A tool to map bisulfite converted sequence reads and determine cytosine methylation states
http://felixkrueger.github.io/Bismark/
GNU General Public License v3.0
394 stars 103 forks source link

Query about including C in unknown context when calculating methylation proportions #703

Closed lahyusof closed 1 month ago

lahyusof commented 1 month ago

Hi Felix, I'm currently trying to calculate the proportions of CG, CHG and CHH methylation and am curious: should I factor in the C's in the Unknown context? The reason I'm asking this is because I'm planning to draw a pie chart showing the distribution the three sequence contexts, but research papers don't generally detail whether they account for unknown context.

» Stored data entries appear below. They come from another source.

Definition plain_codec (Hid : forall x, 0 <= x < 2 ^ n -> w x = x) : Codec Z :=
  nbit_codec n u32 w 0 (2 ^ n - 1) slo shi Hn (plain_off Hid) (fun v _ => Hw v).

End Restricted.

Definition offset_u8_codec (n min hi : Z) (Hn : 0 <= n <= 32) (Hr : 0 <= min /\ hi < 2 ^ 8 /\ hi < min + 2 ^ n) : Codec Z :=
  offset_codec n min u8 0 (2 ^ 8) Hn u8_range hi ltac:(lia) (fun x Hx => u8_u32 x ltac:(lia)).
Definition offset_i8_codec (n min hi : Z) (Hn : 0 <= n <= 32) (Hr : - 2 ^ 7 <= min /\ hi < 2 ^ 7 /\ hi < min + 2 ^ n) : Codec Z :=
  offset_codec n min i8 (- 2 ^ 7) (2 ^ 7) Hn i8_range hi ltac:(lia) (fun x Hx => i8_u32 x ltac:(lia)).
Definition plain_u8_codec (n : Z) (Hn : 0 <= n <= 8) : Codec Z :=
  plain_codec n u8 0 (2 ^ 8) ltac:(lia) u8_range
    (fun x Hx => u8_small x ltac:(pose proof (Z.pow_le_mono_r 2 n 8 ltac:(lia) ltac:(lia)); lia)).
Definition plain_i8_codec (n : Z) (Hn : 0 <= n <= 7) : Codec Z :=
  plain_codec n i8 (- 2 ^ 7) (2 ^ 7) ltac:(lia) i8_range
    (fun x Hx => signed_small 8 x ltac:(lia)
       ltac:(pose proof (Z.pow_le_mono_r 2 n 7 ltac:(lia) ltac:(lia)); lia)).

(** A signed byte, whose minimum is added where it should be subtracted: the same
    modulo 2^8, and only 8 bits are written. *)
Lemma wrapped_i8_off x : - 2 ^ 7 <= x <= 2 ^ 7 - 1 ->
  0 <= u32 (x + -128) /\ i8 (u32 (u32 (x + -128) mod 2 ^ 8 + -128)) = x.
Proof.
  intros Hx. split; [apply Z.mod_pos_bound; lia|]. unfold u32 at 2.
  rewrite Z.mod_mod_divide by (by exists (2 ^ 24)).
  replace (x + -128) with (x + 128 + (-1) * 2 ^ 8) by lia. rewrite Z.mod_add, Z.mod_small by lia.
  replace (x + 128 + -128) with x by lia. apply i8_u32. lia.
Qed.

Definition wrapped_i8_codec : Codec Z :=
  nbit_codec 8 (fun x => u32 (x + -128)) (fun value => i8 (u32 (value + -128))) (- 2 ^ 7) (2 ^ 7 - 1) (- 2 ^ 7) (2 ^ 7)
    ltac:(lia) wrapped_i8_off (fun v _ => i8_range (u32 (v + -128))).

(** An enumeration, an object of a 32-bit type. *)
Section Enum.
Context (n : Z) (Hn : 0 <= n <= 32).

Lemma enum_off x : 0 <= x <= 2 ^ n - 1 -> 0 <= u32 x /\ id (u32 x mod 2 ^ n) = x.
Proof.
  intros Hx. apply off_fits. pose proof (Z.pow_le_mono_r 2 n 32 ltac:(lia) ltac:(lia)). rewrite u32_small by lia.
  split; [lia|done].
Qed.

Lemma enum_conv v : 0 <= v < 2 ^ n -> 0 <= id v < 2 ^ 32.
Proof. intros Hv. pose proof (Z.pow_le_mono_r 2 n 32 ltac:(lia) ltac:(lia)). unfold id. lia. Qed.

Definition enum_codec : Codec Z := nbit_codec n u32 id 0 (2 ^ n - 1) 0 (2 ^ 32) Hn enum_off enum_conv.

End Enum.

Here's a summary output of my results from one of my mapping reports:

C methylated in CpG context: 3.1% C methylated in CHG context: 2.2% C methylated in CHH context: 0.7% C methylated in unknown context (CN or CHN): 1.2%

So, for example, total CG methylation would be 51.67% if I omitted the unknown C's but 43.056% if I included them. Looking forward to hearing your reply!

FelixKrueger commented 1 month ago

I would not include Unkown context, as it is most likely caused by insertions close to a cytosine, or other ambiguity in the reference genome. This context is also ignored for downstream extraction steps.